Aku tercekat mendengarnya, Valter benar, seharusnya aku tidak begitu emosi hanya karena mengetahui Valter menyandang status berbeda dariku.
" Satu pertanyaan lagi..."
" Silahkan Jade, kamu bisa bertanya apapun." ucap Valter.
" Kenapa engkau tidak menikmati fasilitas keluargamu ? Kenapa engkau memilih menjadi seorang jurnalis dan bukan seorang pebisnis ? " tanyaku lagi.
" Sejak remaja aku sudah merintis usahaku di bidang yang aku sukai, jurnalis. Dan aku cukup nyaman untuk hidup dari usaha dan keringatku, bukan dari warisan. lagipula, aku punya kakak yang sudah dipercayakan untuk mengelola bisnis keluarga. " sambungnya lagi, mata birunya menatapku lekat dan lembut.

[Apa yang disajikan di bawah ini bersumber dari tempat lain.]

(* ===== verification/MfmTrack.v ===== *)
(** * The buffer of an MFM track

    [floppy_mfm_encode_track] writes a sequence of longwords: a gap, the
    sectors and one longword after them.  Every store is inside the buffer,
    what follows the last longword keeps its bytes, and every longword but the
    sync marks obeys the MFM clock rule. *)

From S2P Require Import Prelude Bytes Mfm MfmSector.

(** ** Longwords at the front of a buffer *)

(** The buffer [d] after the longwords [ws] were written at its start. *)
Definition written (ws : list Z) (d : list Z) : list Z := be32s ws ++ drop (4 * length ws) d.

Lemma length_written ws d : (4 * length ws <= length d)%nat -> length (written ws d) = length d.
Proof. intros H. unfold written. rewrite length_app, length_be32s, length_drop. lia. Qed.

Lemma written_split ws d n :
  (4 * (length ws + n) <= length d)%nat ->
  exists m, length m = (4 * n)%nat /\
    written ws d = be32s ws ++ m ++ drop (4 * (length ws + n)) d.
Proof.
  intros H. exists (take (4 * n) (drop (4 * length ws) d)).
  split; [rewrite length_take, length_drop; lia|]. unfold written. f_equal.
  rewrite <- (take_drop (4 * n) (drop (4 * length ws) d)) at 1. rewrite drop_drop.
  do 2 f_equal. lia.
Qed.

Lemma write_next ws d p v :
  (4 * (length ws + 1) <= length d)%nat -> p = 4 * Z.of_nat (length ws) ->
  write_be32 (written ws d) p v = Some (written (ws ++ [v]) d).
Proof.
  intros H ->. destruct (written_split ws d 1 H) as (m & Hm & ->).
  replace (4 * Z.of_nat (length ws)) with (Z.of_nat (length (be32s ws)))
    by (rewrite length_be32s; lia).
  rewrite write_be32_at by lia. unfold written.
  rewrite be32s_app, length_app, <- app_assoc. done.
Qed.

Lemma write_again ws w us d p v :
  p = 4 * Z.of_nat (length ws) ->
  write_be32 (written (ws ++ w :: us) d) p v = Some (written (ws ++ v :: us) d).
Proof.
  intros ->. unfold written. rewrite !length_app, !be32s_app. cbn [length].
  change (be32s (w :: us)) with (be32 w ++ be32s us).
  change (be32s (v :: us)) with (be32 v ++ be32s us). rewrite <- !app_assoc.
  replace (4 * Z.of_nat (length ws)) with (Z.of_nat (length (be32s ws)))
    by (rewrite length_be32s; lia).
  by rewrite write_be32_at by done.
Qed.

Lemma long_app_l ws us j : (j < length ws)%nat -> long (ws ++ us) j = long ws j.
Proof. intros H. unfold long. by rewrite lookup_app_l. Qed.

Lemma long_app_r ws us j : long (ws ++ us) (length ws + j) = long us j.
Proof. unfold long. rewrite lookup_app_r by lia. do 2 f_equal. lia. Qed.

Lemma read_written ws d j :
  Forall (in_width 32) ws -> (j < length ws)%nat ->
  read_be32 (written ws d) (4 * Z.of_nat j) = long ws j.
Proof.
  intros Hws Hj. unfold written. rewrite read_be32s by (assumption || lia). by rewrite Nat2Z.id.
Qed.

(** The sector written after the longwords [ws]. *)
Lemma sector_written ws d sd track sector spt p buf :
  (4 * (length ws + 272) <= length d)%nat -> p = 4 * Z.of_nat (length ws) ->
  sector_longs sd track sector spt = Some buf -> length buf = 272%nat ->
  floppy_mfm_encode_sector (Some (written ws d)) p AMIGA_MFM_SECTOR_SIZE (Some sd) track sector spt =
  Some (Some (written (ws ++ buf) d), true).
Proof.
  intros H -> E Hl. unfold floppy_mfm_encode_sector. cbn [Z.ltb]. rewrite E.
  cbn [mbind option_bind]. change (AMIGA_MFM_SECTOR_SIZE <? AMIGA_MFM_SECTOR_SIZE) with false.
  destruct (written_split ws d 272 H) as (m & Hm & ->). rewrite <- Hl.
  rewrite (loop_write_be32 buf (be32s ws) m _ (4 * Z.of_nat (length ws))).
  - unfold written. by rewrite be32s_app, length_app, <- app_assoc.
  - lia.
  - rewrite length_be32s. lia.
  - intros j b _. f_equal. lia.
Qed.

(** ** What a track holds *)

Definition prev_long (ws : list Z) (j : nat) : Z :=
  match j with O => 0 | S i => long ws i end.

(** The read of the longword just written, as the encoder does it. *)
Lemma read_last ws d :
  Forall (in_width 32) ws ->
  (if 4 <=? 4 * Z.of_nat (length ws)
   then read_be32 (written ws d) (4 * Z.of_nat (length ws) - 4) else 0) = prev_long ws (length ws).
Proof.
  intros Hu. destruct (Z.leb_spec 4 (4 * Z.of_nat (length ws))) as [H4|H4].
  - replace (4 * Z.of_nat (length ws) - 4) with (4 * Z.of_nat (Nat.pred (length ws))) by lia.
    rewrite read_written by (exact Hu || lia). destruct (length ws); [lia|reflexivity].
  - replace (length ws) with 0%nat by lia. reflexivity.
Qed.

(** Longword [o] of [ws] starts the sector of the data [sd]. *)
Record sector_at (ws : list Z) (o : nat) (sd : list Z) (info : Z) : Prop := {
  sector_gap : long ws o .& MFM_MASK = 0 /\ clocked (prev_long ws o) (long ws o);
  sector_sync : long ws (o + 1) = 0x44894489;
  sector_body j : (2 <= j < 272)%nat ->
    long ws (o + j) .& MFM_MASK = sector_word sd info j /\
    clocked (prev_long ws (o + j)) (long ws (o + j));
}.

Lemma prev_long_app_l ws us j : (j <= length ws)%nat -> prev_long (ws ++ us) j = prev_long ws j.
Proof. destruct j; [done|]. intros H. by apply long_app_l. Qed.

Lemma sector_at_app ws us o sd info :
  (o + 272 <= length ws)%nat -> sector_at ws o sd info -> sector_at (ws ++ us) o sd info.
Proof.
  intros Hl [Hg Hs Hb]. split.
  - by rewrite long_app_l, prev_long_app_l by lia.
  - by rewrite long_app_l by lia.
  - intros j Hj. rewrite long_app_l, prev_long_app_l by lia. by apply Hb.
Qed.

(** A sector appended to a track, its first longword following the bit before. *)
Lemma sector_at_new ws buf sd track sector spt v :
  sector_longs sd track sector spt = Some buf ->
  v .& MFM_MASK = 0 -> clocked (prev_long ws (length ws)) v ->
  sector_at (ws ++ v :: tail buf) (length ws) sd (sector_info track sector spt).
Proof.
  intros E Hv Hc. destruct (sector_longs_spec sd track sector spt) as (b & E' & Hl & _ & H1 & Hb).
  rewrite E in E'. injection E' as <-.
  assert (Htl : forall j, (0 < j)%nat -> long (ws ++ v :: tail buf) (length ws + j) = long buf j).
  { intros j Hj. rewrite long_app_r. destruct j; [lia|]. destruct buf; done. }
  split.
  - rewrite prev_long_app_l by lia. rewrite <- (Nat.add_0_r (length ws)) at 1 3.
    rewrite long_app_r. exact (conj Hv Hc).
  - rewrite Htl by lia. exact H1.
  - intros j Hj. destruct (Hb j Hj) as (Hd & _ & Hk). rewrite Htl by lia. split; [exact Hd|].
    destruct j as [|j]; [lia|]. rewrite Nat.add_succ_r. cbn [prev_long]. cbn [Nat.pred] in Hk.
    by rewrite Htl by lia.
Qed.

Lemma pre_gap_clocked p :
  let v := if truthy (p .& 1) then 0x2aaaaaaa else 0xaaaaaaaa in
  v .& MFM_MASK = 0 /\ clocked p v /\ is_u32 v.
Proof.
  cbn zeta. rewrite land_1.
  assert (H : forall v q, Z.testbit p 0 = Z.testbit q 0 ->
    v = (v .& MFM_MASK) .| mfm_clock q (v .& MFM_MASK) -> clocked p v).
  { intros v q Hq Hv. unfold clocked. by rewrite (mfm_clock_prev p q) by done. }
  destruct (Z.testbit p 0) eqn:E; cbn; (split; [done|]).
  - split; [by apply (H _ 1)|closed_range].
  - split; [by apply (H _ 0)|closed_range].
Qed.

(** ** The loops of [floppy_mfm_encode_track] *)

Lemma gap_loop d gap :
  4 * Z.of_nat gap <= Z.of_nat (length d) < 2 ^ 32 ->
  loop 0 gap gap_long (d, 0) =
  Some (written (replicate gap 0xaaaaaaaa) d, 4 * Z.of_nat gap).
Proof.
  intros H. set (g i := replicate (Z.to_nat i) 0xaaaaaaaa).
  destruct (loop_inv (fun i s => 0 <= i <= Z.of_nat gap /\ s = (written (g i) d, 4 * i))
    gap_long gap 0 (d, 0)) as ([b p] & E & _ & Hs).
  - split; [lia|]. done.
  - intros i s Hi (_ & ->). unfold gap_long. eexists. split.
    + rewrite write_next by (unfold g; rewrite length_replicate; lia). reflexivity.
    + split; [lia|]. unfold g. replace (Z.to_nat (i + 1)) with (S (Z.to_nat i)) by lia.
      rewrite replicate_S_end. f_equal. rewrite wrap_small by (unfold in_width; lia). lia.
  - rewrite E, Hs, Z.add_0_l. unfold g. by rewrite Nat2Z.id.
Qed.

(** The longwords after the gap and [n] sectors. *)
Record track_holds (td : list Z) (track spt : Z) (gap n : nat) (ws : list Z) : Prop := {
  track_length : length ws = (gap + 272 * n)%nat;
  track_u32 : Forall (in_width 32) ws;
  track_gap j : (j < gap)%nat -> long ws j = 0xaaaaaaaa;
  track_sectors k : (k < n)%nat ->
    sector_at ws (gap + 272 * k) (drop (512 * k) td) (sector_info track (Z.of_nat k) spt);
}.

Lemma Forall_long (P : Z -> Prop) ws :
  (forall j, (j < length ws)%nat -> P (long ws j)) -> Forall P ws.
Proof.
  intros H. apply Forall_lookup_2. intros i x Hx. specialize (H i (lookup_lt_Some _ _ _ Hx)).
  unfold long in H. by rewrite Hx in H.
Qed.

Lemma sector_longs_u32 sd track sector spt buf :
  sector_longs sd track sector spt = Some buf -> length buf = 272%nat /\ Forall (in_width 32) buf.
Proof.
  intros E. destruct (sector_longs_spec sd track sector spt) as (b & E' & Hl & H0 & H1 & Hb).
  rewrite E in E'. injection E' as <-. split; [done|]. apply Forall_long. intros j Hj.
  destruct (decide (j = 0)%nat) as [->|]; [rewrite H0; closed_range|].
  destruct (decide (j = 1)%nat) as [->|]; [rewrite H1; closed_range|]. apply Hb. lia.
Qed.

Lemma track_sector_step td track spt gap n ws d :
  track_holds td track spt gap n ws ->
  4 * (Z.of_nat (length ws) + 272) <= Z.of_nat (length d) < 2 ^ 32 ->
  exists ws', track_sector td track spt (Z.of_nat n) (written ws d, 4 * Z.of_nat (length ws)) =
    Some (written ws' d, 4 * Z.of_nat (length ws')) /\ track_holds td track spt gap (S n) ws'.
Proof.
  intros [Hl Hu Hg Hs] Hd.
  set (sd := drop (512 * n) td).
  destruct (sector_longs_spec sd track (Z.of_nat n) spt) as (buf & E & _).
  destruct (sector_longs_u32 _ _ _ _ _ E) as [Hb Hbu].
  destruct (pre_gap_clocked (prev_long ws (length ws))) as (Hv0 & Hvc & Hv32).
  remember (if truthy (prev_long ws (length ws) .& 1) then 0x2aaaaaaa else 0xaaaaaaaa) as v eqn:Hv.
  assert (Hprev : (if 4 <=? 4 * Z.of_nat (length ws)
      then read_be32 (written ws d) (4 * Z.of_nat (length ws) - 4) .& 1 else 0) =
      prev_long ws (length ws) .& 1).
  { rewrite <- (read_last ws d Hu). by destruct (4 <=? _). }
  assert (Hl' : length (ws ++ v :: tail buf) = (gap + 272 * S n)%nat).
  { rewrite length_app, Hl. destruct buf; [discriminate Hb|]. cbn [length tail] in *. lia. }
  exists (ws ++ v :: tail buf). split.
  - unfold track_sector. rewrite Hprev, <- Hv.
    replace (drop (Z.to_nat (Z.of_nat n * AMIGA_SECTOR_SIZE)) td) with sd
      by (unfold sd, AMIGA_SECTOR_SIZE; f_equal; lia).
    rewrite (sector_written ws d sd _ _ _ _ buf) by (exact E || exact Hb || lia). cbn [mbind option_bind default].
    replace (u32 (4 * Z.of_nat (length ws) + AMIGA_MFM_SECTOR_SIZE))
      with (4 * Z.of_nat (length (ws ++ v :: tail buf)))
      by (unfold AMIGA_MFM_SECTOR_SIZE; rewrite wrap_small by (unfold in_width; lia); lia).
    destruct buf as [|x buf]; [discriminate Hb|]. cbn [tail id].
    rewrite (write_again ws x buf d _ v) by lia. reflexivity.
  - split; [exact Hl'| | |].
    + apply Forall_app. split; [exact Hu|]. apply Forall_cons. split; [exact Hv32|].
      destruct buf; [discriminate Hb|]. apply Forall_cons in Hbu as [_ Hbu]. exact Hbu.
    + intros j Hj. rewrite long_app_l by lia. by apply Hg.
    + intros k Hk. destruct (decide (k = n)) as [->|].
      * rewrite <- Hl. by apply sector_at_new.
      * apply sector_at_app; [lia|]. apply Hs. lia.
Qed.

(** ** The whole track *)

(** The longwords of the leading gap. *)
Definition gap_longs (size data : Z) : nat :=
  Z.to_nat (if 1 <? (size - data) / 4 then (size - data) / 4 - 1 else 0).

Lemma gap_fits size data :
  0 <= data <= size ->
  4 * Z.of_nat (gap_longs size data) + data <= size /\
  (data + 4 <= size -> 4 * Z.of_nat (gap_longs size data) + data + 4 <= size) /\
  (0 < Z.of_nat (gap_longs size data) -> data + 4 <= size).
Proof.
  intros H. unfold gap_longs. destruct (Z.ltb_spec 1 ((size - data) / 4)); (split; [|split]); Z.to_euclidean_division_equations; lia.
Qed.

Lemma sectors_loop td track spt gap n ws d :
  track_holds td track spt gap 0 ws ->
  4 * Z.of_nat (gap + 272 * n) <= Z.of_nat (length d) < 2 ^ 32 ->
  exists ws', loop 0 n (track_sector td track spt) (written ws d, 4 * Z.of_nat gap) =
    Some (written ws' d, 4 * Z.of_nat (length ws')) /\ track_holds td track spt gap n ws'.
Proof.
  intros H0 Hd.
  destruct (loop_inv (fun i s => 0 <= i /\ exists ws', s = (written ws' d, 4 * Z.of_nat (length ws')) /\
      track_holds td track spt gap (Z.to_nat i) ws') (track_sector td track spt) n 0
      (written ws d, 4 * Z.of_nat gap)) as (s & E & _ & ws' & -> & H').
  - split; [lia|]. exists ws. rewrite (track_length _ _ _ _ _ _ H0), Nat.mul_0_r, Nat.add_0_r.
    split; [reflexivity|exact H0].
  - intros j s Hj (_ & ws' & -> & H'). pose proof (track_length _ _ _ _ _ _ H') as Hl.
    destruct (track_sector_step td track spt gap (Z.to_nat j) ws' d H') as (ws2 & E & H2); [lia|].
    rewrite Z2Nat.id in E by lia. eexists. split; [exact E|]. split; [lia|].
    exists ws2. split; [reflexivity|]. by replace (Z.to_nat (j + 1)) with (S (Z.to_nat j)) by lia.
  - exists ws'. rewrite Z.add_0_l, Nat2Z.id in H'. split; [exact E|exact H'].
Qed.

" Aku hanya takut, statusmu membuat jarak diantara kita. " ucapku pelan.
" Jade, jangan ijinkan pikiran buruk menghantuimu. ok ? " sahutnya lagi.
Aku menganguk lemah, aku butuh waktu untuk mencerna. Aku masih begitu shock. Aku merasa Valter begitu jauh sekarang, terhalang sebuah tembok besar kokoh yang mustahil kugapai. Aku seperti ingin menghilang saja, seluruh percaya diriku sepertinya rontok begitu saja.
" Kenapa kamu tidak keluar menemui orang tuamu ? " tanyaku.
" Mereka sudah tau aku datang, mereka menunggu kita di ruang keluarga. " sahutnya lagi.
" Baiklah, aku akan berganti pakaian sebentar. " sahutku bangkit dari sofa. Valter menangkap tanganku, menahanku untuk tidak pergi menjauh, mendorongku jatuh kembali ke atas sofa, dan mencium bibirku hangat, aku menikmati ciuman Valter, seperti menyelam, melepaskan semua kegundahan hatiku, berada sangat dekat dengan Valter, mendengarkan bunyi nafas dan merasakan denyutan jantungnya membawa efek relaksasi untukku membuatku lebih rileks dan tenang.
Berada dekat dengan lelaki yang aku cintai, berbagi ranjang, menghirup aroma parfum dan bau tubuhnya, melihat tubuhnya, bermesraan, dan merasakan cinta namun tetap menjaga batas norma hingga tidak berbuat lebih bukanlah perkara mudah, gejolak hormon dan kebutuhan biologis harus berperang besar dengan komitmen kami. Juga bisikan bisikan setan yang ada dimana mana ketika kami bersama. Namun kuakui Valter cukup cerdas mengontrol emosi, hingga tak sekalipun kami keluar dari kesepakatan...Hingga pada waktunya nanti.